For a little while, each parent is god. A little mini-us is constantly in admiration & awe of our every move, and falls utterly apart the second there appears to be any distance between our mini-us and her god. But gradually, our little person grows from complete dependence to co-dependence. And then, all too soon, independence starts to niggle and gnaw at her soul, as she itches to take what was good from her parents, and create her own identity and definitions of life.

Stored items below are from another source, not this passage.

(* ===== verification/ClaimLaws.v ===== *)
(** * What leases and approvals keep

    The invariant of the tables is preserved by every operation of [StoreClaims], a stored
    question reads back as it was stored, and an answer is recorded together with the
    event that says so. *)

From Stdlib Require Import ZArith ZifyN ZifyBool.
From stdpp Require Import base decidable countable list gmap sets relations sorting strings.
From S2P Require Import Prelude Digest Tool External Trust Policy Approval Matcher Lifecycle Domain Records Wire RunStore StoreClaims StoreLaws.

Section rows.
Context `{PlatformLaws, !StoreParams}.
Abbreviation txM A := (stateM Tables StoreError A).

(** ** Listings *)

Lemma decode_all_Ok {A B} (decode : A → result StoreError B) l l' :
  decode_all decode l = Ok l' ↔ Forall2 (λ a b, decode a = Ok b) l l'.
Proof.
  revert l'. induction l as [|a l IH]; intros l'; cbn.
  - split; [intros [= <-]; constructor|by intros ->%Forall2_nil_inv_l].
  - split.
    + intros (b & Hb & (bs & Hbs%IH & [= <-])%bind_Ok)%bind_Ok. by constructor.
    + intros (b & bs & Hb & Hbs%IH & ->)%Forall2_cons_inv_l. apply bind_Ok. exists b. split; [done|].
      apply bind_Ok. by exists bs.
Qed.
Lemma decode_all_same {A} (decode : A → result StoreError A) l :
  (∀ a, a ∈ l → decode a = Ok a) → decode_all decode l = Ok l.
Proof. intros Hl. apply decode_all_Ok, Forall_Forall2_diag, Forall_forall, Hl. Qed.
Lemma elem_of_rows_of {Id V} `{Countable Id} (m : gmap Id V) v :
  v ∈ rows_of m ↔ ∃ id, m !! id = Some v.
Proof.
  unfold rows_of. rewrite list_elem_of_fmap. split.
  - intros ([id x] & -> & Hin%elem_of_map_to_list). eauto.
  - intros [id Hv%elem_of_map_to_list]. by exists (id, v).
Qed.
Lemma elem_of_order_by {A} key (l : list A) a : a ∈ order_by key l ↔ a ∈ l.
Proof. unfold order_by. by rewrite merge_sort_Permutation. Qed.

Lemma row_decodes_run t id r : tables_wf t → tb_runs t !! id = Some r → decode_row (Id:=RunId) r = Ok r.
Proof.
  intros Hwf Hr. destruct (wf_runs _ Hwf _ _ Hr) as (_ & Hrwf & _).
  unfold decode_row. cbn [row_decode run_row]. by rewrite (run_encodes r Hrwf).
Qed.
Lemma row_decodes_step t id r : tables_wf t → tb_steps t !! id = Some r → decode_row (Id:=StepId) r = Ok r.
Proof.
  intros Hwf Hr. destruct (wf_steps _ Hwf _ _ Hr) as (_ & Hrwf & _).
  unfold decode_row. cbn [row_decode step_row]. by rewrite (step_encodes r Hrwf).
Qed.
Lemma row_decodes_call t id r :
  tables_wf t → tb_calls t !! id = Some r → allow_respected r → decode_row (Id:=ToolCallId) r = Ok r.
Proof.
  intros Hwf Hr Ha. destruct (wf_calls _ Hwf _ _ Hr) as (_ & Hrwf & _).
  unfold decode_row. cbn [row_decode call_row]. by rewrite (call_encodes r Hrwf Ha).
Qed.

(** ** A stored question *)

Lemma decision_reads a : stored_request a → decode_decision a = Ok (ar_decision a).
Proof.
  intros [Hwf Han]. unfold decode_decision. destruct (ar_decision a) as [d|] eqn:Hd; [|done].
  destruct (Han d eq_refl) as [Hw Hat]. destruct (wf_answered _ Hwf d Hd) as (Hid & _).
  rewrite Hat. apply bind_Ok. exists tt. split.
  - apply ensure_Ok, bool_decide_eq_true. unfold well_formed_answer in Hw. rewrite <- Hw. by destruct (ad_scope d).
  - rewrite <- Hid. by destruct d.
Qed.
Lemma stored_reads a : stored_request a → decode_approval a = Ok a.
Proof.
  intros Hs. unfold decode_approval. apply bind_Ok. exists (ar_decision a). split; [by apply decision_reads|].
  pose proof (from_stored_complete a (sq_wf _ Hs)) as Hrt. unfold store_round_trip in Hrt. by rewrite Hrt.
Qed.
Lemma load_approval_Ok id t a t' :
  tables_wf t → load_approval id t = (Ok a, t') ↔ t' = t ∧ tb_approvals t !! id = Some a.
Proof.
  intros Hwf. unfold load_approval. destruct (tb_approvals t !! id) as [a0|] eqn:Ha.
  - destruct (wf_approvals _ Hwf id a0 Ha) as (_ & Hs & _). rewrite (stored_reads _ Hs). naive_solver.
  - naive_solver.
Qed.
Lemma open_is_stored id p a : open_with_id id p = Ok a → stored_request a.
Proof.
  intros Ho. pose proof (open_with_id_wf _ _ _ Ho) as (Hwf & _ & _ & Hst). split; [done|].
  intros d Hd. destruct (wf_answered _ Hwf d Hd) as (_ & Hbad & _). rewrite Hst in Hbad. by destruct (ad_verdict d).
Qed.
Lemma redacted_is_stored a : stored_request a → stored_request (redact_request a).
Proof. intros [[] ?]. split; [by split|done]. Qed.
Lemma approval_step_stored a a' :
  stored_request a → approval_step a a' →
  stored_request a' ∧ ar_id a' = ar_id a ∧ ar_pending a' = ar_pending a.
Proof.
  intros [Hwf Han] Hs. destruct (approval_step_wf a a' Hwf Hs) as (Hwf' & ? & ?). split; [|done].
  split; [done|]. inversion Hs as [d ? ? Hd Hr|to at_ ? ? Hr]; subst.
  - apply decide_inv in Hr as (_ & _ & _ & _ & ->). by intros ? [= <-].
  - apply resolve_inv in Hr as (Hp & _ & _ & _ & ->). cbn. intros d Hd.
    destruct (wf_answered _ Hwf d Hd) as (_ & Hbad & _). rewrite Hp in Hbad. by destruct (ad_verdict d).
Qed.
Lemma change_request_Ok m a t a' t' :
  change_request m a t = (Ok a', t') ↔ t' = t ∧ m a = (Ok tt, a').
Proof.
  unfold change_request. destruct (m a) as [[[]|e] a1].
  - rewrite ret_Ok. naive_solver.
  - rewrite lift_Ok. split; [intros [? _]; discriminate|intros [_ ?]; discriminate].
Qed.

And so, where our parents (like all parents, ever, since forever) are lacking, unsound, or not sufficiently mature to withstand our questions and skirmishes, we are often unable to effectively distinguish the behavioural tools we want to take with us from those we want to leave behind. As teens, we are also not always sufficiently safe to explore independence and (hopefully) find our answers in interdependence, because the adults around us have problems and ambitions of their own. Our peers are meant to become a source of inspiration and teach us that others (outside the family) are also trustworthy. But again, we fail each other here too, and so, deep hurts occur.

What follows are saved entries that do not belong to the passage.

(** A part of a plan: it leaves the tables alone, and with what was pending before it its
    events are pending. *)
Definition plans {A} (before : list PreparedEvent) (events : A → list PreparedEvent) (m : storeM A) : Prop :=
  ∀ s r s', store_wf s → all_pending before s → m s = (r, s') →
  store_wf s' ∧ later s s' ∧ ∀ a, r = Ok a → all_pending (events a) s'.
Lemma all_pending_later ps s s' :
  all_pending ps s → later s s' → (∀ id, id ∈ rs_files s → id ∈ rs_files s') → all_pending ps s'.
Proof. intros Hp Hl Hf p Hin. by eapply pending_later; [apply Hp| |]. Qed.
Lemma plans_ret {A} before (events : A → list PreparedEvent) (a : A) :
  (∀ p, p ∈ events a → p ∈ before) → plans before events (mret a).
Proof.
  intros Hsub s r s' Hwf Hp [= <- <-]. split_and!; [done..|]. intros b [= <-] p Hin. by apply Hp, Hsub.
Qed.
Lemma plans_reader {A} before (read : stateM Tables StoreError A) : plans before (λ _, before) (with_reader read).
Proof.
  intros s r s' Hwf Hp [-> _]%with_reader_spec.
  split_and!; [by apply (store_wf_later s); [|apply later_tick|]|apply later_tick|].
  intros _ _. eapply all_pending_later; [exact Hp|apply later_tick|done].
Qed.
Lemma plans_prepare before run e : plans before (λ p, p :: before) (prepare_event run e).
Proof.
  intros s r s' Hwf Hb Hrun. destruct (prepare_event_spec _ _ _ _ _ Hwf Hrun) as (? & ? & ? & Hp).
  split_and!; [done..|]. intros p -> q [->|Hq]%elem_of_cons; [by apply Hp|].
  eapply pending_later; [by apply Hb|done..].
Qed.
Lemma plans_bind {A B} before (events : A → list PreparedEvent) (events' : B → list PreparedEvent)
    (m : storeM A) (f : A → storeM B) :
  plans before events m → (∀ a, plans (events a) events' (f a)) → plans before events' (m ≫= f).
Proof.
  intros Hm Hf s r s' Hwf Hb. unfold mbind, stateM_bind. destruct (m s) as [[a|e] s1] eqn:Hrun;
    destruct (Hm _ _ _ Hwf Hb Hrun) as (Hwf1 & Hl & Hp).
  - intros Hrest. destruct (Hf a _ _ _ Hwf1 (Hp a eq_refl) Hrest) as (? & ? & ?). split_and!; [done|by etrans|done].
  - intros [= <- <-]. done.
Qed.
Lemma plans_describe {A B} before run (key : A → B) describe l :
  plans before (λ r, r.*2 ++ before) (describe_each run key describe l).
Proof.
  revert before. induction l as [|a l IH]; intros before; cbn; [by apply plans_ret|].
  eapply plans_bind; [apply plans_prepare|]. intros p. eapply plans_bind; [apply IH|]. intros rest.
  apply plans_ret. cbn. set_solver.
Qed.
Lemma plan_plans run lease reason at_ : plans [] planned_events (plan run lease reason at_).
Proof.
  eapply plans_bind; [apply plans_prepare|]. intros interrupted.
  eapply plans_bind; [apply plans_prepare|]. intros run_state.
  eapply plans_bind; [apply plans_reader|]. intros cs. eapply plans_bind; [apply plans_describe|]. intros calls.
  eapply plans_bind; [apply plans_reader|]. intros ss. eapply plans_bind; [apply plans_describe|]. intros steps.
  eapply plans_bind; [apply plans_reader|]. intros rs. eapply plans_bind; [apply plans_describe|]. intros approvals.
  apply plans_ret. unfold planned_events. cbn. set_solver.
Qed.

But to me, who we are, and the worth attached to that knowledge, is a key component of the mindset that either assists us to make good choices for our lives, or takes out of the frying pan into the fire. Basic truths like the difference between fault and responsibility, or the link between self-worth and honest achievement are perhaps old school, but critical in adolescence.

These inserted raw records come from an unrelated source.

(* ===== verification/StoreSafety.v ===== *)
(** * What the run store promises

    Every operation of [RunStore] as one step of the store, with what such steps keep
    whatever fails under them; the change of a record and the event that says so; the
    binding an approved dispatch checks; and the pages of a run's log. *)

From Stdlib Require Import ZArith ZifyN ZifyBool Sorted.
From stdpp Require Import base decidable countable list gmap sets relations strings.
From S2P Require Import Prelude Digest Tool External Trust Policy Approval Matcher Lifecycle Domain Records Wire RunStore StoreClaims StoreLaws ClaimLaws Interrupt.

(** ** Operations *)

Section operations.
Context `{PlatformLaws, !StoreParams, Faults, !Fresh, !FreshLaws}.
Abbreviation storeM A := (stateM RunStore StoreError A).

(** An operation of the store, on records as the domain makes them. *)
Inductive operation : ∀ {A}, storeM A → Prop :=
| op_insert_task task : operation (insert_task task)
| op_insert_run run : run_wf run → operation (insert_run run)
| op_insert_run_with_event run owner e : run_wf run → operation (insert_run_with_event run owner e)
| op_insert_retry run owner e original retried :
    run_wf run → operation (insert_retry_with_events run owner e original retried)
| op_insert_step step : exec_wf (step_view step) → operation (insert_step step)
| op_insert_tool_call c : call_wf c → operation (insert_tool_call c)
| op_append_event run e : operation (append_event run e)
| op_append_events run es : operation (append_events run es)
| op_load_run (id : RunId) : operation (load (R:=Run) id)
| op_load_step (id : StepId) : operation (load (R:=Step) id)
| op_load_call (id : ToolCallId) : operation (load (R:=ToolCall) id)
| op_transition_run id to at_ : operation (transition_run id to at_)
| op_fail_run id f at_ : operation (fail_run id f at_)
| op_approve_run id who at_ : operation (approve_run id who at_)
| op_reject_run id who f at_ : operation (reject_run_approval id who f at_)
| op_transition_run_with_event id to at_ e : operation (transition_run_with_event id to at_ e)
| op_fail_run_with_event id f at_ e : operation (fail_run_with_event id f at_ e)
| op_approve_run_with_event id who at_ e : operation (approve_run_with_event id who at_ e)
| op_resume_run id who at_ e : operation (resume_run_after_denial_with_event id who at_ e)
| op_transition_step id to at_ : operation (transition_step id to at_)
| op_fail_step id f at_ : operation (fail_step id f at_)
| op_approve_step id who at_ : operation (approve_step id who at_)
| op_reject_step id who f at_ : operation (reject_step_approval id who f at_)
| op_transition_step_with_event id to at_ e : operation (transition_step_with_event id to at_ e)
| op_fail_step_with_event id f at_ e : operation (fail_step_with_event id f at_ e)
| op_transition_call id to at_ : operation (transition_tool_call id to at_)
| op_succeed_call id output at_ : operation (succeed_tool_call id output at_)
| op_fail_call id f at_ : operation (fail_tool_call id f at_)
| op_decide_call id d at_ : operation (apply_tool_call_policy_decision id d at_)
| op_approve_call id who at_ : operation (approve_tool_call id who at_)
| op_reject_call id who f at_ : operation (reject_tool_call_approval id who f at_)
| op_decide_call_with_event id d at_ e : operation (apply_tool_call_policy_decision_with_event id d at_ e)
| op_reject_call_with_event id who f at_ e : operation (reject_tool_call_approval_with_event id who f at_ e)
| op_transition_call_with_event id to at_ e : operation (transition_tool_call_with_event id to at_ e)
| op_succeed_call_with_event id output at_ e : operation (succeed_tool_call_with_event id output at_ e)
| op_fail_call_with_event id f at_ e : operation (fail_tool_call_with_event id f at_ e)
| op_dispatch_call id version at_ e : operation (dispatch_tool_call_with_event id version at_ e)
| op_dispatch_bound id who tool hash at_ e :
    operation (dispatch_bound_approved_tool_call_with_event id who tool hash at_ e)
| op_dispatch_approved id who version at_ e :
    operation (dispatch_approved_tool_call_with_event id who version at_ e)
| op_events run after_ limit : operation (events run after_ limit)
| op_event_page run page : operation (event_page run page)
| op_open_approval a : stored_request a → operation (open_approval a)
| op_decide_approval id d : well_formed_answer d → operation (decide_approval id d)
| op_resolve_approval id to at_ : operation (resolve_approval id to at_)
| op_approval id : operation (approval id)
| op_run_approvals run : operation (run_approvals run)
| op_pending_approvals : operation pending_approvals
| op_run_grants run : operation (run_grants run)
| op_set_run_owner run pid : operation (set_run_owner run pid)
| op_run_owner run : operation (run_owner run)
| op_renew_lease id at_ : operation (renew_lease id at_)
| op_release_lease id at_ : operation (release_lease id at_)
| op_lease id : operation (lease id)
| op_live_leases : operation live_leases
| op_unfinished_runs : operation unfinished_runs
| op_retries_of run : operation (retries_of run)
| op_run_steps run : operation (load_run_steps run)
| op_run_calls run : operation (load_run_tool_calls run)
| op_interrupt_run run owner reason at_ : operation (interrupt_run run owner reason at_).

Lemma quiet_run_of {R Id} `{Countable Id, !Row R Id} (id : Id) (run_of : R → RunId) :
  quiet (r ← load id; mret (run_of r)).
Proof. apply quiet_bind; [apply quiet_reader|]. intros r. apply quiet_ret. Qed.

Lemma keeps_change_run id e m :
  (∀ r r', m r = (Ok tt, r') → run_step r r') → keeps (change_run_with_event id e m).
Proof.
  intros Hm. apply (keeps_change_with_event (step:=run_step));
    [apply quiet_ret|by apply loaded_moves|apply run_writes].
Qed.
Lemma keeps_change_step id e m :
  (∀ r r', m r = (Ok tt, r') → step_step r r') → keeps (change_step_with_event id e m).
Proof.
  intros Hm. apply (keeps_change_with_event (step:=step_step));
    [apply quiet_run_of|by apply loaded_moves|apply step_writes].
Qed.
Lemma keeps_change_call id e m :
  (∀ r r', m r = (Ok tt, r') → call_still r r') → keeps (change_tool_call_with_event id e m).
Proof.
  intros Hm. apply (keeps_change_with_event (step:=call_still));
    [apply quiet_run_of|by apply loaded_moves|apply call_writes].
Qed.

(** The bound dispatch: the row it checks is the row it moves. *)
Definition bound_start (id : ToolCallId) (by_ : string) (tool : ToolIdentity) (hash : InputHash)
    (at_ : OffsetDateTime) : stateM Tables StoreError ToolCall :=
  c ← load_row id;
  _ ← lift (check_binding id tool hash c);
  change_record (ToolCall_dispatch_approved by_ (Version_to_string (as_semver (ti_version tool))) at_) c.
Lemma bound_start_Ok id by_ tool hash at_ t c' t' :
  bound_start id by_ tool hash at_ t = (Ok c', t') →
  t' = t ∧ ∃ c, tb_calls t !! id = Some c ∧ check_binding id tool hash c = Ok tt
    ∧ ToolCall_dispatch_approved by_ (Version_to_string (as_semver (ti_version tool))) at_ c = (Ok tt, c').
Proof.
  intros (c & t1 & Hl & ([] & t2 & [Hb ->]%lift_Ok & Hc)%bindM_Ok)%bindM_Ok.
  apply (load_row_Ok (step:=call_step)) in Hl as (-> & Hr & _).
  apply change_record_Ok in Hc as (-> & Hm). split; [done|]. by exists c.
Qed.
Lemma bound_start_moves id by_ tool hash at_ : moves_stored (step:=call_step) (bound_start id by_ tool hash at_).
Proof.
  intros t c' t' Hwf (-> & c & Hc & _ & Hm)%bound_start_Ok. split; [done|]. exists c. cbn.
  assert (call_id c = id) as -> by by apply (wf_calls _ Hwf). split; [done|]. by eapply call_does_dispatch_approved.
Qed.
Lemma keeps_bound id by_ tool hash at_ e :
  keeps (dispatch_bound_approved_tool_call_with_event id by_ tool hash at_ e).
Proof.
  apply (keeps_change_with_event (step:=call_step));
    [apply quiet_run_of|apply bound_start_moves|apply dispatch_writes].
Qed.

Create HintDb store.
#[local] Hint Resolve decide_still transition_still succeed_still fail_still approve_still reject_still : store.
#[local] Hint Constructors run_step step_step call_step : store.

Lemma operation_keeps {A} (m : storeM A) : operation m → keeps m.
Proof.
  intros Hop. destruct Hop;
    try (first
      [ apply (keeps_mutate (step:=run_step)); [eauto with store|apply run_writes]
      | apply (keeps_mutate (step:=step_step)); [eauto with store|apply step_writes]
      | apply (keeps_mutate (step:=call_still)); [eauto with store|apply call_writes]
      | apply keeps_change_run; eauto with store
      | apply keeps_change_step; eauto with store
      | apply keeps_change_call; eauto with store
      | apply keeps_quiet, quiet_reader ]; fail).
  - apply keeps_transaction, insert_task_keeps.
  - by apply keeps_transaction, insert_unowned_run_keeps.
  - by apply keeps_insert_run_with_event.
  - by apply keeps_insert_retry.
  - by apply keeps_transaction, insert_step_keeps.
  - by apply keeps_transaction, insert_tool_call_keeps.
  - apply keeps_append_event.
  - apply keeps_append_events.
  - apply (keeps_change_with_event (step:=call_step));
      [apply quiet_run_of|apply loaded_moves; eauto with store|apply dispatch_writes].
  - apply keeps_bound.
  - apply keeps_bind; [apply quiet_reader|]. intros c. apply keeps_bind; [apply quiet_lift|]. intros tool.
    apply keeps_bind; [apply quiet_lift|]. intros hash. apply keeps_bound.
  - by apply keeps_open.
  - by apply keeps_change_approval, decide_answers.
  - apply keeps_change_approval, resolve_answers.
  - apply keeps_set_owner.
  - apply keeps_renew.
  - apply keeps_release.
  - apply keeps_interrupt.
Qed.
End operations.

(** ** What every operation keeps *)

Section promises.
Context `{PlatformLaws, !StoreParams, Faults, !Fresh, !FreshLaws}.
Abbreviation storeM A := (stateM RunStore StoreError A).

(** One operation, whatever it answers. *)
Definition store_step (s s' : RunStore) : Prop :=
  ∃ (A : Type) (m : storeM A) (r : result StoreError A), operation m ∧ m s = (r, s').

Lemma store_step_keeps s s' :
  store_wf s → store_step s s' → store_wf s' ∧ extends (rs_tables s) (rs_tables s').
Proof.
  intros Hwf (A & m & r & Hop & Hrun). destruct (operation_keeps m Hop s r s' Hwf Hrun) as (? & ? & _). done.
Qed.
Lemma store_steps_keep s s' :
  store_wf s → rtc store_step s s' → store_wf s' ∧ extends (rs_tables s) (rs_tables s').
Proof.
  intros Hwf Hs. induction Hs as [|s s1 s2 Hfst _ IH]; [done|].
  destruct (store_step_keeps s s1 Hwf Hfst) as [Hwf1 Hex]. destruct (IH Hwf1) as [? ?]. split; [done|by etrans].
Qed.
Lemma store_wf_empty : store_wf RunStore_empty.
Proof. split; [apply tables_wf_empty|]. by intros id a Ha. Qed.

(** C23. The store is well-typed however it was reached: whatever operations ran and
    whatever failed under them, every run, step and tool call is stored under its own
    identifier and is a value its domain type allows; every row it refers to is there and
    of the same run; step ordinals are unique in a run; the events of a run are numbered
    from one without a gap; every recorded artifact has its file; every question is of a
    call of its run; and every claim on a run names a recorded lease. *)
Theorem reachable_store_is_typed s : rtc store_step RunStore_empty s → store_wf s.
Proof. intros Hs. by apply (store_steps_keep _ _ store_wf_empty Hs). Qed.

(** C22. A refused operation leaves no trace in the tables: whichever statement, commit,
    file or check failed, every row and every event is as it was, and the store is still
    well-typed. *)
Theorem refused_operation_changes_nothing {A} (m : storeM A) s e s' :
  store_wf s → operation m → m s = (Err e, s') → rs_tables s' = rs_tables s ∧ store_wf s'.
Proof. intros Hwf Hop Hrun. destruct (operation_keeps m Hop s _ s' Hwf Hrun) as (? & _ & _ & He). by eauto. Qed.

(** C25. Rows only move by the methods of their records: over any operations, a task stays
    as it was inserted, a run, step, tool call, approval or lease stays and has only taken
    steps its domain type allows, no run changes owner, and no event or artifact is ever
    removed or rewritten. *)
Theorem rows_move_by_their_lifecycles s s' :
  store_wf s → rtc store_step s s' →
  (∀ id k, tb_tasks (rs_tables s) !! id = Some k → tb_tasks (rs_tables s') !! id = Some k) ∧
  (∀ id r, tb_runs (rs_tables s) !! id = Some r →
     ∃ r', tb_runs (rs_tables s') !! id = Some r' ∧ rtc run_step r r') ∧
  (∀ id p, tb_steps (rs_tables s) !! id = Some p →
     ∃ p', tb_steps (rs_tables s') !! id = Some p' ∧ rtc step_step p p') ∧
  (∀ id c, tb_calls (rs_tables s) !! id = Some c →
     ∃ c', tb_calls (rs_tables s') !! id = Some c' ∧ rtc call_step c c') ∧
  (∀ id a, tb_artifacts (rs_tables s) !! id = Some a → tb_artifacts (rs_tables s') !! id = Some a) ∧
  tb_events (rs_tables s) `prefix_of` tb_events (rs_tables s') ∧
  (∀ run, is_Some (tb_runs (rs_tables s) !! run) →
     tb_claims (rs_tables s') !! run = tb_claims (rs_tables s) !! run) ∧
  (∀ id l, tb_leases (rs_tables s) !! id = Some l →
     ∃ l', tb_leases (rs_tables s') !! id = Some l' ∧ rtc lease_step l l') ∧
  (∀ id a, tb_approvals (rs_tables s) !! id = Some a →
     ∃ a', tb_approvals (rs_tables s') !! id = Some a' ∧ rtc approval_step a a').
Proof. intros Hwf Hs. destruct (store_steps_keep s s' Hwf Hs) as [_ []]. done. Qed.

(** ** A change and its event *)

Lemma prepared_append_Ok run p t n t' :
  tables_wf t → PreparedEvent_append run p t = (Ok n, t') →
  n = N.of_nat (S (length (log_of_run run t))) ∧ tb_tasks t' = tb_tasks t ∧ tb_runs t' = tb_runs t
  ∧ tb_steps t' = tb_steps t ∧ tb_calls t' = tb_calls t
  ∧ tb_events t' = tb_events t ++ [MkStoredEvent run n (pe_event p)].
Proof.
  intros Hwf (u & t1 & Hi & (Hn & -> & _)%append_event_row_Ok)%bindM_Ok.
  assert (tb_tasks t1 = tb_tasks t ∧ tb_runs t1 = tb_runs t ∧ tb_steps t1 = tb_steps t
    ∧ tb_calls t1 = tb_calls t ∧ tb_events t1 = tb_events t) as (? & ? & ? & ? & He).
  { destruct (pe_sealed p) as [[id row]|]; [|by apply ret_Ok in Hi as [_ ->]].
    unfold insert_artifact_row in Hi. apply bindM_Ok in Hi as (? & ? & [-> ->]%get_Ok & Hi).
    apply bindM_Ok in Hi as (? & ? & [-> _]%insert_unique_Ok & Hi).
    apply bindM_Ok in Hi as (? & ? & [_ ->]%lift_Ok & ->%modify_Ok). done. }
  assert (latest_sequence run t1 = latest_sequence run t) as Hl by (unfold latest_sequence; by rewrite He).
  cbn. rewrite Hl, latest_is_length in Hn by done. rewrite He. split_and!; try done. lia.
Qed.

Humans want to have sex, it’s no secret. And adolescent youngsters most especially so, it seems. Which is why it’s likely best to engage youngsters in this topic often and openly in ways they find agreeable, rather than to shy away from it or, worse still, to create strict and solid barriers which communicate forbidden terrain, as these often play into the sense that such talk and activity is taboo. Most teenagers aren’t confused about what they do and don’t want when it comes to sex. What they often struggle with, however, is how to gauge what is normal and healthy, and how to secure good, safe sexual attitudes (and eventually relationships), for themselves.
Being both present, and available-while-present, must be the toughest ask of most of us in the modern world today. Never mind a parent, who is already giving all he or she is, to raise and provide adequately for his or her children. And I know, we hear this over and again… but it cannot be understated: engaging fully and frequently, for a decent amount of time, is at the core of any relationship that stands the tests of this life. Our kids deserve our dedicated interest in their lives, our undivided attention to know and share in that which is important to them, and our love, expressed in the way each adolescent will best receive it as love. They don’t only need the actions we believe they should experience as love, such as safety and security, but the expressions dear to their individual hearts, that assure them of their importance, abilities and worth. Too often we assume that quality time trumps quantity of time together, but sadly, in my line of work I’ve come to believe that the best deal is quality time in vast quantities.